*Data for this exercise*.
(* ===== verification/PersistProps.v ===== *)
(** * PersistProps: saved knowledge bases load again, and any file loads safely *)

From S2P Require Export PersistSpec.
Local Open Scope Z_scope.

(** * Loading files nobody wrote

    Every reader returns on every input; what a reader takes from a file it takes
    from every longer one; and the facts that come out respect the limits. *)

Create HintDb readers.

(** Introduces a variable without unfolding the goal. *)
Ltac open_binder := match goal with |- ∀ _, _ => intros ? end.

(** Goes through a reader with the rules [on_bind] and [on_if] of a predicate. *)
Ltac through_reader on_bind on_if :=
  repeat first [solve [auto with readers] | apply on_bind | apply on_if | open_binder
               | match goal with |- context [match ?o with Some _ => _ | None => _ end] => destruct o end].

(** ** Readers that return, and leave the knowledge bases alone *)

Definition tables_kept (e e' : engine) : Prop := kbs e' = kbs e ∧ var_names e' = var_names e.

Definition returning {A} (m : reader A) : Prop := ∀ f e, ∃ r e', m f e = Some (r, e') ∧ tables_kept e e'.

Lemma returning_bind {A C} (m : reader A) (k : A → reader C) : returning m → (∀ a, returning (k a)) → returning (m ≫= k).
Proof.
  intros Hm Hk f e. destruct (Hm f e) as ([[a|] f1] & e1 & E1 & K1).
  - destruct (Hk a f1 e1) as (r & e2 & E2 & K2). exists r, e2.
    split; [by rewrite (bind_gets' _ _ _ _ _ _ _ E1)|]. unfold tables_kept in *. intuition congruence.
  - exists (None, f1), e1. split; [|done]. unfold mbind, reader_bind, mbind, logic_bind. by rewrite E1.
Qed.

Lemma returning_ret {A} (a : A) : returning (mret a).
Proof. intros f e. by exists (Some a, f), e. Qed.
Lemma returning_fail {A} : returning (@read_fail A).
Proof. intros f e. by exists (None, f), e. Qed.
Lemma returning_fread n : returning (fread n).
Proof. intros f e. unfold fread. destruct (_ <=? _)%nat; eexists _, e; by split. Qed.
Lemma returning_alloc : returning (effect alloc).
Proof. intros f e. eexists _, _. split; [reflexivity|]. by split. Qed.
Lemma returning_intern s a : returning (effect (eshkol_intern_predicate s a)).
Proof.
  intros f e. unfold effect, eshkol_intern_predicate, mbind, logic_bind, get_engine.
  destruct (List.find _ _); [eexists _, _; by split|]. destruct (_ <=? _); [eexists _, _; by split|].
  destruct (_ <? _); eexists _, _; by split.
Qed.
Lemma returning_if {A} (b : bool) (m m' : reader A) : returning m → returning m' → returning (if b then m else m').
Proof. by destruct b. Qed.

#[export] Hint Resolve returning_bind returning_ret returning_fail returning_fread returning_alloc returning_intern returning_if : readers.

Lemma returning_u8 : returning read_u8.
Proof. unfold read_u8. auto with readers. Qed.
Lemma returning_u32 : returning read_u32.
Proof. unfold read_u32. auto with readers. Qed.
Lemma returning_u64 : returning read_u64.
Proof. unfold read_u64. auto with readers. Qed.
Lemma returning_bytes n : returning (read_bytes n).
Proof. unfold read_bytes. auto with readers. Qed.
#[export] Hint Resolve returning_u8 returning_u32 returning_u64 returning_bytes : readers.

Lemma returning_heap_arg : returning read_heap_arg.
Proof.
  unfold read_heap_arg. through_reader (@returning_bind) (@returning_if).
Qed.
#[export] Hint Resolve returning_heap_arg : readers.

Lemma returning_arg : returning read_arg.
Proof. unfold read_arg. through_reader (@returning_bind) (@returning_if). Qed.
#[export] Hint Resolve returning_arg : readers.

Lemma returning_args n : returning (read_args n).
Proof. induction n; cbn [read_args]; auto with readers. Qed.
#[export] Hint Resolve returning_args : readers.

(** ** Readers on longer files *)

(** A result satisfying [P] does not depend on what follows the bytes taken. *)
Definition stable {A} (P : A → Prop) (m : reader A) : Prop := ∀ f e a f' e',
  m f e = Some ((Some a, f'), e') → P a → ∀ g, m (f ++ g) e = Some ((Some a, f' ++ g), e').

Lemma reader_bind_inv {A C} (m : reader A) (k : A → reader C) f e c f' e' :
  (m ≫= k) f e = Some ((Some c, f'), e') →
  ∃ a f1 e1, m f e = Some ((Some a, f1), e1) ∧ k a f1 e1 = Some ((Some c, f'), e').
Proof.
  unfold mbind, reader_bind, mbind, logic_bind. destruct (m f e) as [[[[a|] f1] e1]|]; intros H; try done.
  by exists a, f1, e1.
Qed.

Lemma stable_bind {A C} (m : reader A) (k : A → reader C) P :
  stable (λ _, True) m → (∀ a, stable P (k a)) → stable P (m ≫= k).
Proof.
  intros Hm Hk f e c f' e' H Hc g. apply reader_bind_inv in H as (a & f1 & e1 & H1 & H2).
  rewrite (bind_gets' _ _ _ _ _ _ _ (Hm _ _ _ _ _ H1 I g)). by apply Hk.
Qed.

Lemma stable_ret {A} (a : A) P : stable P (mret a).
Proof. intros f e a' f' e' [= -> -> ->] _ g. done. Qed.
Lemma stable_fail {A} P : stable P (@read_fail A).
Proof. intros f e a' f' e' H. done. Qed.
Lemma stable_fread n P : stable P (fread n).
Proof.
  intros f e a f' e'. unfold fread. destruct (Nat.leb_spec n (length f)) as [L|L]; [|done].
  intros [= <- <- <-] _ g. rewrite length_app. destruct (Nat.leb_spec n (length f + length g)); [|lia].
  by rewrite take_app_le, drop_app_le by lia.
Qed.
Lemma stable_effect {A} (m : logic A) P : stable P (effect m).
Proof.
  intros f e a f' e' H _ g. unfold effect, mbind, logic_bind in *. destruct (m e) as [[a1 e1]|]; [|done].
  by injection H as -> -> ->.
Qed.
Lemma stable_if {A} (b : bool) (m m' : reader A) P : stable P m → stable P m' → stable P (if b then m else m').
Proof. by destruct b. Qed.

#[export] Hint Resolve stable_bind stable_ret stable_fail stable_fread stable_effect stable_if : readers.

Lemma stable_u8 P : stable P read_u8.
Proof. unfold read_u8. auto with readers. Qed.
Lemma stable_u32 P : stable P read_u32.
Proof. unfold read_u32. auto with readers. Qed.
Lemma stable_u64 P : stable P read_u64.
Proof. unfold read_u64. auto with readers. Qed.
Lemma stable_bytes n P : stable P (read_bytes n).
Proof. unfold read_bytes. auto with readers. Qed.
#[export] Hint Resolve stable_u8 stable_u32 stable_u64 stable_bytes : readers.

Lemma stable_heap_arg P : stable P read_heap_arg.
Proof.
  unfold read_heap_arg. through_reader (@stable_bind) (@stable_if).
Qed.
#[export] Hint Resolve stable_heap_arg : readers.

Lemma stable_arg P : stable P read_arg.
Proof. unfold read_arg. through_reader (@stable_bind) (@stable_if). Qed.
#[export] Hint Resolve stable_arg : readers.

*Activity*. Reproduce each line in the listing above that mentions the string "length".

*Answer*.
  intros f e a f' e'. unfold fread. destruct (Nat.leb_spec n (length f)) as [L|L]; [|done].
  intros [= <- <- <-] _ g. rewrite length_app. destruct (Nat.leb_spec n (length f + length g)); [|lia].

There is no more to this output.